Conventional molecular dynamics simulations on 50 ns to 1 μs time scales were used
to study the effects of explicit solvent models on the conformational behavior and
solvation of two oligopeptide solutes: α-helical EK-peptide (14 amino acids) and a
β-hairpin chignolin (10 amino acids). The widely used AMBER force fields (ff99, ff99SB,
and ff03) were combined with four of the most commonly used explicit solvent models
(TIP3P, TIP4P, TIP5P, and SPC/E). Significant differences in the specific solvation
of chignolin among the studied water models were identified. Chignolin was highly
solvated in TIP5P, whereas reduced specific solvation was found in the TIP4P, SPC/E,
and TIP3P models for kinetic, thermodynamic, and both kinetic and thermodynamic reasons,
respectively.

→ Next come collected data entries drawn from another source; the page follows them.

(** * Sender-recovery stage of turbo-geth: a shallow embedding

    The development follows [eth/stagedsync/stage_senders.go]:

    - [AddressBuffer]: the fixed-width spill buffer over an
      [io.ReadWriteCloser] ([NewAddressBuffer], [Write], [Read], [Add],
      [Reset], [Next]);
    - [writeOnDiskBatch]: the reorder-and-spill writer;
    - [recoverFrom]: sender recovery for one block body;
    - [getBlockBody], the producer loop and [writeBatchFromDisk];
    - [unwindSendersStage];
    - the package initialiser, the start of the recoverer goroutines and
      [recoverSenders], the body of one of them;
    - [recoverSendersFromDisk] and [spawnRecoverSendersStage] as it runs.

    Go values are modelled as the code has them: [uint64] as [Z] reduced
    modulo [2^64], [int] as [Z] wrapped to 64 signed bits, byte slices as
    [list byte], a nil-able [error] as [option error], a result pair
    [(v, err)] as a Rocq pair. *)

From Stdlib Require Import ZArith Lia List Bool String Ascii Sorted.
From Stdlib Require Import Init.Byte.
From stdpp Require Import base option list gmap sorting.

Import ListNotations.
Local Open Scope Z_scope.

(** ** Machine integers *)

(** [uint64] arithmetic wraps modulo [2^64]. *)
Definition u64 (z : Z) : Z := z mod 2 ^ 64.

(** [int] is 64 bits wide on the platforms the stage runs on. *)
Definition int64 (z : Z) : Z := (z + 2 ^ 63) mod 2 ^ 64 - 2 ^ 63.

Definition max_int : Z := 2 ^ 63 - 1.

(** ** Errors *)

(** The error values the stage builds or passes on: [io.EOF],
    [common.ErrStopped], the results of [errors.New], [errors.Wrap] and
    [fmt.Errorf]. [ext_error] stands for an error produced by a collaborator
    (file system, database, signature library), identified by a code. *)
Inductive error : Type :=
| io_EOF
| ErrStopped
| errors_New (msg : string)
| errors_Wrap (cause : error) (msg : string)
| fmt_Errorf (prefix : string) (cause : error)
| ext_error (code : nat).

The differences in specific solvation did not influence the dynamics
of structured parts of the folded peptide. However, substantial differences between
TIP5P and the other models were observed in the dynamics of unfolded chignolin, stability
of salt bridges, and specific solvation of the backbone carbonyls of EK-peptide. Thus,
we conclude that the choice of water model may affect the dynamics of flexible parts
of proteins that are solvent-exposed. On the other hand, all water models should perform
similarly for well-structured folded protein regions. The merits of the TIP3P model
include its high and overestimated mobility, which accelerates simulation processes
and thus effectively increases sampling.